🤖 AI Summary
This study addresses cross-lingual scoring bias in existing automatic machine translation evaluation metrics, a problem hindered by the lack of parallel datasets with consistent quality annotations across languages. To overcome this limitation, the authors propose XQ-MEval, the first benchmark dataset enabling cross-lingual parallel quality evaluation. Built upon the MQM error taxonomy, the dataset is constructed by automatically injecting errors into high-quality reference translations and then filtering the resulting pseudo-translations through native speakers to ensure controlled quality levels, yielding source–reference–pseudo-translation triplets.
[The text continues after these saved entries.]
(* ===== verification/LogLock.v ===== *)
(** Concurrent records of the development log: [devHandler.Handle] of
    [pkg/logger/dev_handler.go] writes a record in several pieces, under the mutex of
    its handler.  A mutex is where [newDevHandler] made it, and [WithAttrs] hands it on,
    so that all handlers made from one share it.  Here the calls of any number of
    goroutines interleave, each one piece at a time: a goroutine runs [dev_Handle] as a
    request runs its handler in Threads.v. *)

From S2P Require Import Prelude.
From S2P Require Import Bytes.
From S2P Require Import World.
From S2P Require Import Http.
From S2P Require Import RateLimit.
From S2P Require Import Logger.
From S2P Require Import Threads.

Module loglock.
Import logger threads.

(** ** Writers and mutexes *)

(** What every writer was given, and the mutexes that are held. *)
Record log_state := mkLog { written : gmap Writer bytes; locked : gset Mutex }.

Definition log_of (w : Writer) (s : log_state) : bytes := default [] (written s !! w).

(** A call that cannot be served leaves no state: [Lock] of a mutex that is held waits, and
    [Unlock] of one that is not ends the process. *)
#[export] Instance log_sink : Sink (option log_state) := λ w b s,
  (Ok tt, (λ s, mkLog (<[w := log_of w s ++ b]> (written s)) (locked s)) <$> s).

#[export] Instance log_mutexes : Mutexes (option log_state) := {|
  mutex_Lock m s := (Ok tt, match s with
    | Some s => if decide (m ∈ locked s) then None else Some (mkLog (written s) ({[m]} ∪ locked s))
    | None => None
    end);
  mutex_Unlock m s := (Ok tt, match s with
    | Some s => if decide (m ∈ locked s) then Some (mkLog (written s) (locked s ∖ {[m]})) else None
    | None => None
    end) |}.

#[export] Instance Alone_Sink {S} `{Sink S} : Sink (Alone S) := λ w b, atomically (sink_Write w b).
#[export] Instance Alone_Mutexes {S} `{Mutexes S} : Mutexes (Alone S) := {|
  mutex_Lock m := atomically (mutex_Lock m); mutex_Unlock m := atomically (mutex_Unlock m) |}.

(** ** Computations that make the same calls whatever they see *)

Section scripted.
Context {S : Type}.

Record scripted (m : M (Alone S) unit) (cs : list (S → S)) : Prop := {
  scripted_patient : patient m;
  scripted_done l : (length cs ≤ length l)%nat →
    m (mkAlone l None) = (Ok tt, mkAlone (drop (length cs) l) None);
  scripted_pending l c : cs !! length l = Some c → pending (m (mkAlone l None)).2 = Some c;
}.

Lemma scripted_next m cs l :
  scripted m cs → next m l = match cs !! length l with Some c => inl c | None => inr (Ok tt) end.
Proof.
  intros [_ Hd Hp]. destruct (cs !! length l) as [c|] eqn:Hc.
  - by apply next_pending, Hp.
  - unfold next. by rewrite Hd by by apply lookup_ge_None.
Qed.

Lemma scripted_ret : scripted (mret tt) [].
Proof. split; [by eapply patient_pure|by intros l _|done]. Qed.

Lemma scripted_call (m : M S unit) : (∀ s, (m s).1 = Ok tt) → scripted (atomically m) [λ s, (m s).2].
Proof.
  intros Hm. split; [apply patient_atomically|..].
  - intros [|s l] Hl; [cbn in Hl; lia|]. cbn. by rewrite Hm.
  - intros [|s l] c Hc; [by injection Hc as <-|done].
Qed.

Lemma scripted_seq (m m' : M (Alone S) unit) cs cs' :
  scripted m cs → scripted m' cs' → scripted (m;; m') (cs ++ cs').
Proof.
  intros [Hw Hd Hp] [Hw' Hd' Hp']. split; [by apply patient_bind|..].
  - intros l Hl. rewrite length_app in Hl. unfold mbind, M_bind. rewrite Hd by lia.
    rewrite Hd' by (rewrite length_drop; lia). by rewrite drop_drop, length_app.
  - intros l c Hc. destruct (decide (length l < length cs)%nat) as [Hlt|Hge].
    + rewrite lookup_app_l in Hc by done. apply next_pending, next_bind_l; [done|]. by apply next_pending, Hp.
    + rewrite lookup_app_r in Hc by lia. unfold mbind, M_bind. rewrite Hd by lia. apply Hp'.
      by rewrite length_drop.
Qed.
(* ===== verification/Calls.v ===== *)
(** The calls that a request makes, one at a time: the interfaces to what is
    outside the program, on a request on its own ([Alone] of Threads.v).  A
    call is one SQL statement, one Redis command, one operation of the disk or
    the random source, one look at the clock, or one run of the rate limiter's
    script, of bcrypt, of the TOTP and OAuth libraries and of the git backend.

    The repositories and stores are written against [DBTX] and [RedisClient],
    so that they run on [Alone] as they are. *)

From S2P Require Import Prelude.
From S2P Require Import Platform.
From S2P Require Import Database.
From S2P Require Import World.
From S2P Require Import Users.
From S2P Require Import Totp.
From S2P Require Import Sso.
From S2P Require Import Disk.
From S2P Require Import HttpGit.
From S2P Require Import RateLimit.
From S2P Require Import Threads.

Import threads.

(** An instance on [Alone S] asks for one on [S]: the state has to be known. *)
#[export] Hint Mode DBTX ! : typeclass_instances.
#[export] Hint Mode RedisClient ! : typeclass_instances.
#[export] Hint Mode Entropy ! : typeclass_instances.
#[export] Hint Mode Clock ! : typeclass_instances.
#[export] Hint Mode Hasher ! : typeclass_instances.
#[export] Hint Mode Filesystem ! : typeclass_instances.
#[export] Hint Mode totp.TotpLib ! : typeclass_instances.
#[export] Hint Mode sso.OAuthClient ! : typeclass_instances.
#[export] Hint Mode ratelimit.ScriptRunner ! : typeclass_instances.
#[export] Hint Mode GitBackend ! : typeclass_instances.

#[export] Instance Alone_DBTX {S} `{DBTX S} : DBTX (Alone S) := λ A s, atomically (run_sql s).

#[export] Instance Alone_RedisClient {S} `{RedisClient S} : RedisClient (Alone S) := {|
  client_Set k v ttl := atomically (client_Set k v ttl);
  client_Get k := atomically (client_Get k);
  client_Del k := atomically (client_Del k);
|}.

#[export] Instance Alone_Entropy {S} `{Entropy S} : Entropy (Alone S) := {|
  rand_bytes n := atomically (rand_bytes n);
  uuid_NewV7 := atomically uuid_NewV7;
  uuid_New := atomically uuid_New;
|}.

#[export] Instance Alone_Clock {S} `{Clock S} : Clock (Alone S) := atomically time_Now.

#[export] Instance Alone_Hasher {S} `{Hasher S} : Hasher (Alone S) :=
  λ p, atomically (bcrypt_GenerateFromPassword p).

#[export] Instance Alone_Filesystem {S} `{Filesystem S} : Filesystem (Alone S) := {|
  os_Getwd := atomically os_Getwd;
  os_Stat path := atomically (os_Stat path);
  filepath_EvalSymlinks path := atomically (filepath_EvalSymlinks path);
  osfs_Stat root name := atomically (osfs_Stat root name);
  git_PlainInit path branch := atomically (git_PlainInit path branch);
|}.

#[export] Instance Alone_TotpLib {S} `{totp.TotpLib S} : totp.TotpLib (Alone S) := {|
  totp.lib_Generate issuer account := atomically (totp.lib_Generate issuer account);
  totp.lib_Validate code secret := atomically (totp.lib_Validate code secret);
|}.

#[export] Instance Alone_OAuthClient {S} `{sso.OAuthClient S} : sso.OAuthClient (Alone S) := {|
  sso.client_Exchange cfg code := atomically (sso.client_Exchange cfg code);
  sso.client_Userinfo cfg token := atomically (sso.client_Userinfo cfg token);
|}.

#[export] Instance Alone_ScriptRunner {S} `{Number} `{ratelimit.ScriptRunner S} : ratelimit.ScriptRunner (Alone S) :=
  λ key rate burst now, atomically (ratelimit.script_Run key rate burst now).

#[export] Instance Alone_GitBackend {S} `{GitBackend S} : GitBackend (Alone S) :=
  λ w r, atomically (gitHandler_ServeHTTP w r).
Experiments across nine language directions reveal that nine widely used metrics consistently exhibit cross-lingual biases misaligned with human judgments. The paper further introduces a score normalization strategy that substantially improves fairness and correlation with human assessments in multilingual evaluation settings.
📝 Abstract
Automatic evaluation metrics are essential for building multilingual translation systems. The common practice of evaluating these systems is averaging metric scores across languages, yet this is suspicious since metrics may suffer from cross-lingual scoring bias, where translations of equal quality receive different scores across languages. This problem has not been systematically studied because no benchmark exists that provides parallel-quality instances across languages, and expert annotation is not realistic. In this work, we propose XQ-MEval, a semi-automatically built dataset covering nine translation directions, to benchmark translation metrics. Specifically, we inject MQM-defined errors into gold translations automatically, filter them by native speakers for reliability, and merge errors to generate pseudo translations with controllable quality. These pseudo translations are then paired with corresponding sources and references to form triplets used in assessing the qualities of translation metrics. Using XQ-MEval, our experiments on nine representative metrics reveal the inconsistency between averaging and human judgment and provide the first empirical evidence of cross-lingual scoring bias. Finally, we propose a normalization strategy derived from XQ-MEval that aligns score distributions across languages, improving the fairness and reliability of multilingual metric evaluation.